[Saved entries]
--

Variable env : Env.
Variable form : Form.

(** Looking a question up only reads the table of questions. *)
Lemma get_question_questions (w w' : World) (pk : string) :
  questions w' = questions w ->
  get_question w' pk form = get_question w pk form.
Proof. unfold get_question. now intros ->. Qed.

Lemma entry_answers_questions (w w' : World) (a : Z) (e : string * Value) :
  questions w' = questions w ->
  entry_answers w' form a e = entry_answers w form a e.
Proof.
  intros H. unfold entry_answers. now rewrite (get_question_questions w w').
Qed.

Lemma find_by_key (qs : list Question) (q : Question) (f : Z) :
  NoDup (map question_pk qs) ->
  In q qs ->
  question_form q = f ->
  find (fun q' => (question_pk q' =? question_pk q) && (question_form q' =? f))
       qs = Some q.
Proof.
  induction qs as [|q' rest IH]; intros Hnd Hin Hf; [contradiction |].
  inversion Hnd as [|? ? Hq' Hnd']; subst. simpl.
  destruct Hin as [-> | Hin].
  - now rewrite !Z.eqb_refl.
  - destruct (Z.eqb_spec (question_pk q') (question_pk q)) as [E | _].
    + exfalso. apply Hq'. rewrite E. now apply in_map.
    + now apply IH.
Qed.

--

§ **YOUR OBJECTIVE**
Retrieve all lines from the data that contain the string "destruct".

§ **TASK RESULT**
  destruct Hin as [-> | Hin].
  - destruct (Z.eqb_spec (question_pk q') (question_pk q)) as [E | _].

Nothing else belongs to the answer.